Código de barras genético abre as portas para luta contra doenças

Código de barras genético abre as portas para luta contra doenças

Atualizado: Segunda-feira, 9 Novembro de 2009 as 12

Uma nova técnica que permite analisar de forma rápida e barata o DNA de plantas e animais, chamada ''código de barras genético'', vai ter um papel fundamental na luta contra várias doenças e o contrabando de espécies, disse hoje um grupo de cientistas internacionais.

Cerca de 350 especialistas de 50 países de todo o mundo participam amanhã, no México, da 3a Conferência Internacional do Código de Barras da Vida, em que os pesquisadores vão tentar finalizar um acordo que abrirá o caminho para lutar de forma efetiva contra o comércio ilegal de madeira.

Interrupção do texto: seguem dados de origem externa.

(** C3: after an image error the card is to show the placeholder of the
    category, with the error flag set and the loading overlay gone.  For a
    project of category [constructor] with an image, the error event sets
    the flags and removes the overlay, and the next render has as image
    source the URL with the text of the function [Object], not the
    placeholder of the category. *)
Theorem image_error_inherited_category :
  let project :=
    {| title := "X"; description := EmptyString; category := "constructor";
       technologies := []; image := Some "/images/x.png"; github := None;
       liveDemo := None; featured := None |} in
  let st' := step project 0 initialState OnError in
  imageSources (ProjectCard project 0 initialState) = [Some "/images/x.png"]
  /\ imageError st' = true
  /\ imageLoading st' = false
  /\ occurs loadingOverlay (ProjectCard project 0 st') = false
  /\ shows "Loading preview..." (ProjectCard project 0 st') = false
  /\ placeholderUrl project
     = "https://via.placeholder.com/800x600/1e293b/64748b?text=X"
  /\ imageSources (ProjectCard project 0 st')
     = [Some "https://via.placeholder.com/800x600/function Object() { [native code] }?text=X"].
Proof.
  cbv zeta. repeat split; reflexivity.
Qed.

(** C4: from the first render on, whatever load and error events follow,
    [imageLoading] is [true] on the first render and [false] on every later
    one: it falls once, at the first event, and never rises. *)
Theorem loading_falls_once (project : Project) (index : nat)
  (ev : ImageEvent) (evs : list ImageEvent) :
  let history :=
    map imageLoading (renders project index initialState (ev :: evs)) in
  history = true :: repeat false (S (length evs))
  /\ flips true history = 1
  /\ flips false history = 0.
Proof.
  cbv zeta.
  assert (Hlater : forall events st, imageLoading st = false ->
            map imageLoading (renders project index st events)
            = repeat false (S (length events))).
  { induction events as [|e rest IH]; intros st Hst; cbn [renders map].
    - now rewrite Hst.
    - rewrite Hst, IH; [reflexivity|].
      rewrite step_handler. now destruct e. }
  assert (Hquiet : forall n, flips true (repeat false n) = 0
                             /\ flips false (repeat false n) = 0).
  { induction n as [|[|n] IH]; [now split | now split |].
    destruct IH as [IHt IHf]. split.
    - change (flips true (repeat false (S (S n))))
        with (flips true (repeat false (S n))). exact IHt.
    - change (flips false (repeat false (S (S n))))
        with (flips false (repeat false (S n))). exact IHf. }
  cbn [renders map]. rewrite Hlater by (rewrite step_handler; now destruct ev).
  destruct (Hquiet (S (length evs))) as [Ht Hf].
  repeat split.
  - change (flips true (imageLoading initialState :: repeat false (S (length evs))))
      with (1 + flips true (repeat false (S (length evs)))).
    now rewrite Ht.
  - change (flips false (imageLoading initialState :: repeat false (S (length evs))))
      with (0 + flips false (repeat false (S (length evs)))).
    now rewrite Hf.
Qed.

(** C5, as stated, fails on a [github] that is set to the empty string: the
    field is there and no code link is rendered. *)
Lemma links_iff_set_counterexample :
  let project :=
    {| title := "X"; description := EmptyString; category := "frontend";
       technologies := []; image := None; github := Some EmptyString;
       liveDemo := None; featured := None |} in
  github project <> None
  /\ linkRendered "Code" (ProjectCard project 0 initialState) = false
  /\ byTag "a" (ProjectCard project 0 initialState) = [].
Proof.
  cbv zeta. split; [discriminate|]. split; reflexivity.
Qed.

(** C5, amended: the code link is rendered exactly when [github] is a
    non-empty string and the live-demo link exactly when [liveDemo] is one;
    the card has no other link, each one leads to its field, and each one has
    [target="_blank"] and [rel="noopener noreferrer"]. *)
Theorem links_iff_truthy (project : Project) (index : nat)
  (st : RenderState) :
  let tree := ProjectCard project index st in
  (linkRendered "Code" tree = true <->
   exists url, github project = Some url /\ url <> EmptyString)
  /\ (linkRendered "Live Demo" tree = true <->
      exists url, liveDemo project = Some url /\ url <> EmptyString)
  /\ byTag "a" tree
     = when (Js.truthy (Js.ofOption (github project)))
            (codeLink (stringOf (github project)))
       ++ when (Js.truthy (Js.ofOption (liveDemo project)))
               (liveDemoLink (stringOf (liveDemo project)))
  /\ Forall (fun a => attr "target" a = Some "_blank"
                      /\ attr "rel" a = Some "noopener noreferrer")
            (byTag "a" tree).
Proof.
  cbv zeta.
  destruct (linkRendered_card project index st) as [Hcode Hlive].
  rewrite Hcode, Hlive, byTag_a_card, !truthy_ofOption.
  repeat split; try tauto.
  apply Forall_app. split.
  - destruct (Js.truthy (Js.ofOption (github project))); cbn [when];
      repeat constructor.
  - destruct (Js.truthy (Js.ofOption (liveDemo project))); cbn [when];
      repeat constructor.
Qed.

O secretário-executivo do CBOL (Consórcio do Código de Barras da Vida, na sigla em inglês), David Schindle, explicou que em pouco tempo a técnica iniciada na Universidade Guelph do Canadá vai se tornar uma ferramenta fundamental para as agências governamentais.

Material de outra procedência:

Lemma solver_dispatch_witness :
  ∃ dt : dtype_char,
    resolve_dtype (dtype Sample.i22) = inr dt
    ∧ let xcells := (if bool_decide (dt = dtype Sample.i22)
                     then cells_of Sample.store_int Sample.i22
                     else map (cast Sample.two_solvers (dtype Sample.i22) dt)
                            (cells_of Sample.store_int Sample.i22)) in
      let p := if bool_decide (dt = c_f) then Single else Double in
      let bs := potrf_bufferSize Sample.two_solvers p 2 xcells in
      let out := potrf Sample.two_solvers p 2 xcells bs in
      ∃ x w i : ptr,
        List.filter (λ ev, match ev with EvPotrf _ _ _ _ _ => true | _ => false end)
          (new_events Sample.store_int
             (cholesky Sample.two_solvers (Device Sample.i22)
                Sample.store_int).2)
        = [EvPotrf (if bool_decide (dt = c_f) then c_f else c_d) 2 x w i]
        ∧ heap (cholesky Sample.two_solvers (Device Sample.i22)
                  Sample.store_int).2 !! w = Some (replicate bs VUninit)
        ∧ heap (cholesky Sample.two_solvers (Device Sample.i22)
                  Sample.store_int).2 !! i = Some [VInt out.2]
        ∧ (out.2 ≠ 0 →
           heap (cholesky Sample.two_solvers (Device Sample.i22)
                   Sample.store_int).2 !! x
           = Some (overwrite xcells out.1)).
Proof.
  apply (solver_dispatch Sample.two_solvers Sample.store_int Sample.i22 2);
    reflexivity.
Defined.

Lemma tril_mask_all_false (m n : nat) (k : Z) :
  k < 1 - Z.of_nat m → Forall (λ b, b = false) (concat (tril_mask m n k)).
Proof.
  intros Hk. apply Forall_concat. unfold tril_mask, arange.
  rewrite !Forall_fmap. apply Forall_forall. intros u Hu. cbn.
  rewrite !Forall_fmap. apply Forall_forall. intros v _. cbn.
  apply elem_of_seq in Hu. apply Z.leb_gt. lia.
Qed.

Lemma zip_with_all_false_zero (c : dtype_char) (l : list scalar) (k : list bool) :
  Forall (λ e, is_finite e = true) l → Forall (λ b, b = false) k →
  Forall (λ e, is_zero e = true) (zip_with (imul_mask c) l k).
Proof.
  intros Hl. revert k. induction Hl as [| e l He _ IH]; intros k Hk;
    [constructor |].
  destruct Hk as [| b k -> Hk]; cbn [zip_with]; constructor; [| now apply IH].
  now apply imul_mask_false_finite.
Qed.

(** X21.  With [k < 1 - m] the mask keeps nothing: [_tril] turns a buffer
    of finite cells into a buffer of zeros of the same size. *)
Theorem tril_small_offset (x : ndarray) (k : Z) (m n : nat) (st : state) :
  shape x = [m; n] → k < 1 - Z.of_nat m →
  length (cells_of st x) = (m * n)%nat →
  Forall (λ e, is_finite e = true) (cells_of st x) →
  Forall (λ e, is_zero e = true) (cells_of (_tril x k st).2 x)
  ∧ length (cells_of (_tril x k st).2 x) = (m * n)%nat.
Proof.
  intros Hs Hk Hlen Hfin. rewrite (tril_run x k m n st Hs).
  unfold cells_of at 1 3. cbn [snd heap]. rewrite lookup_insert_eq.
  cbn [default from_option id]. split.
  - apply zip_with_all_false_zero; [exact Hfin | now apply tril_mask_all_false].
  - rewrite length_zip_with, Hlen, length_tril_mask. lia.
Qed.

Lemma tril_small_offset_witness :
  Forall (λ e, is_zero e = true)
    (cells_of (_tril Sample.a22 (-2) Sample.store_finite).2 Sample.a22)
  ∧ length (cells_of (_tril Sample.a22 (-2) Sample.store_finite).2 Sample.a22)
    = (2 * 2)%nat.
Proof.
  apply (tril_small_offset Sample.a22 (-2) 2 2 Sample.store_finite);
    [reflexivity | lia | reflexivity | repeat constructor].
Defined.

A tecnologia do código de barras DNA se baseia na análise de uma mínima parte de um gene da mitocôndria de uma célula animal, que permite diferenciar espécies diferentes. Para isso, só é preciso uma pequena amostra de tecido (um miligrama é suficiente). O custo da análise é muito inferior (entre US$ 2 e US$ 3) ao de outras partes do genoma e pode ser feito em apenas duas ou três horas.

Uma das principais tarefas da reunião será determinar que quantidade de matéria genética é necessária para identificar de forma segura diferentes espécies vegetais. Assim que a norma for aprovada, será possível usar mecanismos de análise que permitam dizer, por exemplo, se uma carga de madeira exportada de um país a outro é legal ou se pertence a uma espécie protegida.

Na África, a tecnologia do código de barras genético vem sendo usada para lutar contra a venda ilegal de carne de animais protegidos. Nos Estados Unidos, ela servirá para determinar com exatidão as espécies de produtos da pesca importados pelo país.

No Brasil, o código de barras permitiu confirmar que os 58 ovos que um contrabandista tentou tirar do país em 2003 pertenciam a espécies protegidas.

A doutora Patricia Escalante, diretora do Departamento de Zoologia do Instituto de Biologia da Unam (Universidade Nacional Autônoma do México) disse que o código de barras será uma fundamental para preservar a biodiversidade mexicana e lutar contra doenças.

''Com a mudança climática estão aumentando doenças como o dengue, a malária e a doença de Chagas. Temos que identificar mais rápido tanto o transmissor da doença como o hospedeiro. Esta é uma aplicação que vai ser adotada rapidamente''.

Schindel acrescentou que ''os cientistas da biodiversidade estão utilizando a tecnologia do DNA para decifrar mistérios da mesma forma como os detetives o utilizam para resolver crimes''.